> What the task asks
Wherever "monad" shows up in the records below, copy the whole line.

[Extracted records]
════════════════
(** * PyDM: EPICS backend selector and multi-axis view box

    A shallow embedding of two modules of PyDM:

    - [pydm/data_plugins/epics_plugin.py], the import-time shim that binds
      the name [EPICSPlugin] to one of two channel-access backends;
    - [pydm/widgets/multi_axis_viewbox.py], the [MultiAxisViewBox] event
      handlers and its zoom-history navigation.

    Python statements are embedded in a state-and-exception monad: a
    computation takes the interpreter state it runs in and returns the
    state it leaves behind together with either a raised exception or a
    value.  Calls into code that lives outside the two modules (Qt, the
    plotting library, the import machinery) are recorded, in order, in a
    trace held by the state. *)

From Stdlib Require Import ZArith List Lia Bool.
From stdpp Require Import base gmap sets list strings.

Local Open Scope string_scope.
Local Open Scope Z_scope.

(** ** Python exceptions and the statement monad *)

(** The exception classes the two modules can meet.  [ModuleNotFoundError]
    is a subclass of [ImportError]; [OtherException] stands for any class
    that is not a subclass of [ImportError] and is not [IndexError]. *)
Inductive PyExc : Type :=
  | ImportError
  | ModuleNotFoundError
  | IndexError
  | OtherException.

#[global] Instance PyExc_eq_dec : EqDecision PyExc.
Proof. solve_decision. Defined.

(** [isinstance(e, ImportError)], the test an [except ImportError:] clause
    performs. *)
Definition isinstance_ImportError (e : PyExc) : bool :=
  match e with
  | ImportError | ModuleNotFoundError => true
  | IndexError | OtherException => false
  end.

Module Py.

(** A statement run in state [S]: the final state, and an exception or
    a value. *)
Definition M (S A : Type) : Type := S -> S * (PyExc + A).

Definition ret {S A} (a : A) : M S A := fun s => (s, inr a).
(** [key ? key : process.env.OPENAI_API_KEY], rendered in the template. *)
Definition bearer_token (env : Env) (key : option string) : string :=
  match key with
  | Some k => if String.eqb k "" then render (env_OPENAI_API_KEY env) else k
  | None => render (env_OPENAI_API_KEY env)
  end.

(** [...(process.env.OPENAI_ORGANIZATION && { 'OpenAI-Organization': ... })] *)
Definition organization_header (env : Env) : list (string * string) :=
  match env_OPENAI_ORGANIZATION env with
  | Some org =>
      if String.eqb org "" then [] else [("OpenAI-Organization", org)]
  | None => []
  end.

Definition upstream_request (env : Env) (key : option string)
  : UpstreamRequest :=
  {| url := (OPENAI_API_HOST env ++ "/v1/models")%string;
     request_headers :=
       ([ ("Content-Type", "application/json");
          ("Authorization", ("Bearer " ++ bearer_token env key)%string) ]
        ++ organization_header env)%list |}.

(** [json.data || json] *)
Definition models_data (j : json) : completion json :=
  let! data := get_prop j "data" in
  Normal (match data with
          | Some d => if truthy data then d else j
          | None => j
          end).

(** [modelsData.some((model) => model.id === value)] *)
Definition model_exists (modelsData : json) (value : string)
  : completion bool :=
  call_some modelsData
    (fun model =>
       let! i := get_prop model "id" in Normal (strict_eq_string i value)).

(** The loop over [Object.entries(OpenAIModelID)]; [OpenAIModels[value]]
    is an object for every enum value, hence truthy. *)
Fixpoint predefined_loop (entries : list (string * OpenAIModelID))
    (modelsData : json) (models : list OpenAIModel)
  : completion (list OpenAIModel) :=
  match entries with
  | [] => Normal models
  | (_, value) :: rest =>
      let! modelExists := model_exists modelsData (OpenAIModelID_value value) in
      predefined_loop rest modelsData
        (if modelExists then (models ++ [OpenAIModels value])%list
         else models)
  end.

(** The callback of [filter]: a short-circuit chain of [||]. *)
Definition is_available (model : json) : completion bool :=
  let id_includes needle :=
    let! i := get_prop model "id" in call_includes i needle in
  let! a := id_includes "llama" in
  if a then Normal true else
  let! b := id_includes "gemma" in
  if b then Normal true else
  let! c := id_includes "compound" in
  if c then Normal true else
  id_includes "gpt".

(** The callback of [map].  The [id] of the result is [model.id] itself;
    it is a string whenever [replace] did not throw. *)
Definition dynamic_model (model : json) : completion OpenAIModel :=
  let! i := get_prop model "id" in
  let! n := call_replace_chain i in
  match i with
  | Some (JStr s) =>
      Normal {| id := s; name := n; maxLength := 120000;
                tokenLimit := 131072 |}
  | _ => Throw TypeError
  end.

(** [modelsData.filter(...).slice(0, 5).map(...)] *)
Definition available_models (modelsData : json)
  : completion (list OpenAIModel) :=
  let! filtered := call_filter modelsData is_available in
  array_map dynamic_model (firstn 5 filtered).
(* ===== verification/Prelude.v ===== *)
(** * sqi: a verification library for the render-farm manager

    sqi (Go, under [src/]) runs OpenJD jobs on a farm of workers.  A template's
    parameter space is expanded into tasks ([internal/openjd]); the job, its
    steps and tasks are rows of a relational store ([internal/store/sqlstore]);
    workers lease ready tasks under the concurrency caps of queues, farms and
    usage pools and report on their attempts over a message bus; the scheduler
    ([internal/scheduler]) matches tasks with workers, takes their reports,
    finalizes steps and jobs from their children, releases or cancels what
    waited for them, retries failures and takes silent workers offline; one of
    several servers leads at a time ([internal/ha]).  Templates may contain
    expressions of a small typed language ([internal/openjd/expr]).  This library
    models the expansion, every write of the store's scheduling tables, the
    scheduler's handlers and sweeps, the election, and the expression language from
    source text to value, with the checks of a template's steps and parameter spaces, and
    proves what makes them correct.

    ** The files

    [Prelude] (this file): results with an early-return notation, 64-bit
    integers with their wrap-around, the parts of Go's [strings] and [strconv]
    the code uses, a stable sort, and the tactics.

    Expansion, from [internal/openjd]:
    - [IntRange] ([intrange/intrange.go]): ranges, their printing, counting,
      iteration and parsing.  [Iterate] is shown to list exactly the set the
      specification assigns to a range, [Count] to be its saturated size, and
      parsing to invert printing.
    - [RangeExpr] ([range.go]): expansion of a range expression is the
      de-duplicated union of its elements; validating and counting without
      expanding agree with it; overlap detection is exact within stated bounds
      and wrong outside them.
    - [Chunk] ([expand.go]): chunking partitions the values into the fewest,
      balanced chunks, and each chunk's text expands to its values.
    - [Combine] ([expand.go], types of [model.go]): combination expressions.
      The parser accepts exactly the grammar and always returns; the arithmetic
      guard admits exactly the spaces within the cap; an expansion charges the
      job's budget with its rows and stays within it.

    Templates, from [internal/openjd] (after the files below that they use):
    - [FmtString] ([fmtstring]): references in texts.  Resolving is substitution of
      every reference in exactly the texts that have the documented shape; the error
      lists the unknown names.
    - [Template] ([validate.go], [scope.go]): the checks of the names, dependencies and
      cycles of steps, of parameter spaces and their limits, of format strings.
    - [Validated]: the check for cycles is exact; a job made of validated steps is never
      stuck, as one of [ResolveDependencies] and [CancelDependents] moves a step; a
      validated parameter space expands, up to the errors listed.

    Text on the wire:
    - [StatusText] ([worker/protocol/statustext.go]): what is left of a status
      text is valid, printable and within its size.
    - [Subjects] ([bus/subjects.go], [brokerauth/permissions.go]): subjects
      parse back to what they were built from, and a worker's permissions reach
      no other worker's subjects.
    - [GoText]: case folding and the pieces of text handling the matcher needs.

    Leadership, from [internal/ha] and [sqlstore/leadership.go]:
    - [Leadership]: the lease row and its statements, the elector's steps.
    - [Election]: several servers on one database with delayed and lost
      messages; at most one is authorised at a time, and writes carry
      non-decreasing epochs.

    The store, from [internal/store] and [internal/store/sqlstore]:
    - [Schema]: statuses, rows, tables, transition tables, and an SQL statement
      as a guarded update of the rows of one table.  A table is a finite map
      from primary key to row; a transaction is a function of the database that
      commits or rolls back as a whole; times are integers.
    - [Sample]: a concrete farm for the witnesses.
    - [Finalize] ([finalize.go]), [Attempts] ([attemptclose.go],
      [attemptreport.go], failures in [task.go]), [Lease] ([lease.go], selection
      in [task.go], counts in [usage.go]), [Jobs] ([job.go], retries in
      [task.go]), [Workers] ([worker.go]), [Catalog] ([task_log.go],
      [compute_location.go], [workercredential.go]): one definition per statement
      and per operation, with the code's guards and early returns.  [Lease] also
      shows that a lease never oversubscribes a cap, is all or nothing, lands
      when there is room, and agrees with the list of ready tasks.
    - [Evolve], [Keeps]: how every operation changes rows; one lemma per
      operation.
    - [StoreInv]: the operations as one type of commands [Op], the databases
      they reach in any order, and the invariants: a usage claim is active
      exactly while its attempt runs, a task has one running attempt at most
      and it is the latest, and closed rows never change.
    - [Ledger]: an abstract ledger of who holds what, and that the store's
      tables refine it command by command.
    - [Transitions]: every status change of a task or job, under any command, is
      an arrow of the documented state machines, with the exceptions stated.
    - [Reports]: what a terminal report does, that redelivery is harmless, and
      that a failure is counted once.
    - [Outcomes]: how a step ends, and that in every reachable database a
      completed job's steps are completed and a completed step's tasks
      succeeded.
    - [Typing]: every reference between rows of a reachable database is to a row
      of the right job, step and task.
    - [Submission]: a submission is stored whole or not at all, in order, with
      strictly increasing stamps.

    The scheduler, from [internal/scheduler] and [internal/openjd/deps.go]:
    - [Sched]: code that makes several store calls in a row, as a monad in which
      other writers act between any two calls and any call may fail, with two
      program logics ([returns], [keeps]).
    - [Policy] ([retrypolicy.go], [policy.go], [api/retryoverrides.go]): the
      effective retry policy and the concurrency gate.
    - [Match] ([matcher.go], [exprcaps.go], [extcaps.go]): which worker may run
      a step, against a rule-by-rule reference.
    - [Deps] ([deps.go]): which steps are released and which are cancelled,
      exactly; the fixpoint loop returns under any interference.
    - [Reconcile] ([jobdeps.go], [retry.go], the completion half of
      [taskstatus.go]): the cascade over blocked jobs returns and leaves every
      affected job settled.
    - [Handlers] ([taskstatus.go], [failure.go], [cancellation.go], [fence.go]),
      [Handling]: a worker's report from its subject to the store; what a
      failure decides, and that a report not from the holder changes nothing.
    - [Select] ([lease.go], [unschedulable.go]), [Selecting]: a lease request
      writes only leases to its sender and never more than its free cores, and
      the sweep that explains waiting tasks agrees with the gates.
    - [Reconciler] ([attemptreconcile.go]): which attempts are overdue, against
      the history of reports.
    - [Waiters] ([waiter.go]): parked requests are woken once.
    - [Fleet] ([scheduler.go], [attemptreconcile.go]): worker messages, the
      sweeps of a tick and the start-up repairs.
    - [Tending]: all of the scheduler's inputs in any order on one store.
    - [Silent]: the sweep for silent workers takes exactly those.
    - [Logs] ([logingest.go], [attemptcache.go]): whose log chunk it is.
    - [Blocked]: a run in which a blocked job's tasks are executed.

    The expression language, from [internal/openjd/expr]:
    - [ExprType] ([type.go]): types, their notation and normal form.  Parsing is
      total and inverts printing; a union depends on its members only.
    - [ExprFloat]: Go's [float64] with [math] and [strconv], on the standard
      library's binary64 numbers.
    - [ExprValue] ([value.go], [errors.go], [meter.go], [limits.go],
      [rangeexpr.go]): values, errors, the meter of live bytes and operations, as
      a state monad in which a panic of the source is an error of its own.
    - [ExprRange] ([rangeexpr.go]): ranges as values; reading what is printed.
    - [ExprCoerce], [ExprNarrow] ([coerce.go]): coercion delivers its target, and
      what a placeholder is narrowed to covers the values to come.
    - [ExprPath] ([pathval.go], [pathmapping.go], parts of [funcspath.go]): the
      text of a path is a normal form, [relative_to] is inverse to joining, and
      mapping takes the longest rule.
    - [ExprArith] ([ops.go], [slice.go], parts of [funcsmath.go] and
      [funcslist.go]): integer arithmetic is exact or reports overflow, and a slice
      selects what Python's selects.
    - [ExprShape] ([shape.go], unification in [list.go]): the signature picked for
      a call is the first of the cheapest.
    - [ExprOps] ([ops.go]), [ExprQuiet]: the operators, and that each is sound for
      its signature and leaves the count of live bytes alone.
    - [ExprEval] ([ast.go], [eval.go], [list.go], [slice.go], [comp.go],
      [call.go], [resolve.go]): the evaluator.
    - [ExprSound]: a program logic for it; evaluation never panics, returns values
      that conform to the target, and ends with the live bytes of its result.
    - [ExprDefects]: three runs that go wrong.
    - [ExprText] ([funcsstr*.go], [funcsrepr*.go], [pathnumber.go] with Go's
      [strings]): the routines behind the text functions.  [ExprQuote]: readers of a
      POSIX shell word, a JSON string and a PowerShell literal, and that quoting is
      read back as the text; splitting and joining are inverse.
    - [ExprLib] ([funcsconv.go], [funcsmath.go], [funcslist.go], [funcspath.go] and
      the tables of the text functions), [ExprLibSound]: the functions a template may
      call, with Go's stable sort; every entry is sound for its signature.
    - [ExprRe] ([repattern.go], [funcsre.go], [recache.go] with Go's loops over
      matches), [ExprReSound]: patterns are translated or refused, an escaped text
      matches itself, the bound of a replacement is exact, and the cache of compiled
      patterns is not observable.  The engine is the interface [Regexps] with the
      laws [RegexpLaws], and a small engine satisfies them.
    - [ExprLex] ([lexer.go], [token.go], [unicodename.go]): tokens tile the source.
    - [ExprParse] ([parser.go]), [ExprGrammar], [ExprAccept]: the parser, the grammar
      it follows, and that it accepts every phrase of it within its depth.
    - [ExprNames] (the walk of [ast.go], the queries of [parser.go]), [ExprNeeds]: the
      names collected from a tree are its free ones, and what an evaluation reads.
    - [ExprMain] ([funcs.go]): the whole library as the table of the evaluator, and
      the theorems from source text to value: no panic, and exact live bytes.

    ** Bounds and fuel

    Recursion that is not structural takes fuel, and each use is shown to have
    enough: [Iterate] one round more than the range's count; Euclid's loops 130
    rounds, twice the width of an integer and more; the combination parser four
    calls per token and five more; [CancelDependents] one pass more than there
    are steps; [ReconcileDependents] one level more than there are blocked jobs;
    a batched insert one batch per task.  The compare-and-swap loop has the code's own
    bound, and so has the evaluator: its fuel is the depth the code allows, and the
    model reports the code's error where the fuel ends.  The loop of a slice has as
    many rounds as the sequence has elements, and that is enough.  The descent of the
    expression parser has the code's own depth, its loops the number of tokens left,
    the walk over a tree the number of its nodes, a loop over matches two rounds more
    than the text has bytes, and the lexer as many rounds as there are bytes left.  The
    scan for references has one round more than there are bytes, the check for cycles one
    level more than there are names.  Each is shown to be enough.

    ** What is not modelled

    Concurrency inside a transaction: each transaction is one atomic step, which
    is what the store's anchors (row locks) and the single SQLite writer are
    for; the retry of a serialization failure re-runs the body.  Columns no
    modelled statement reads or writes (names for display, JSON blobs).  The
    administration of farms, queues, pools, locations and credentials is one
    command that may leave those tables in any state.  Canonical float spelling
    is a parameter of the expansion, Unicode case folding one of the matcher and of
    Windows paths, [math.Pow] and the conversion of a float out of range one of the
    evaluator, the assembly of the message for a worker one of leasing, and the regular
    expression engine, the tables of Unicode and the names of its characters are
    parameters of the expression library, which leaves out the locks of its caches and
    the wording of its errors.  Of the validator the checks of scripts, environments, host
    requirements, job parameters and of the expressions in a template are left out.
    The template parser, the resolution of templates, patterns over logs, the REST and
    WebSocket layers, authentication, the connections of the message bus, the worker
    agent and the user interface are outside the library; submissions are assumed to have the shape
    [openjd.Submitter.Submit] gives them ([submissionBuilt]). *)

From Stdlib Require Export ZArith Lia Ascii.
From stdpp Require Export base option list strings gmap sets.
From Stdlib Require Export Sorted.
════════════════
> Output of the task
    Python statements are embedded in a state-and-exception monad: a
(** ** Python exceptions and the statement monad *)
    - [Sched]: code that makes several store calls in a row, as a monad in which
      a state monad in which a panic of the source is an error of its own.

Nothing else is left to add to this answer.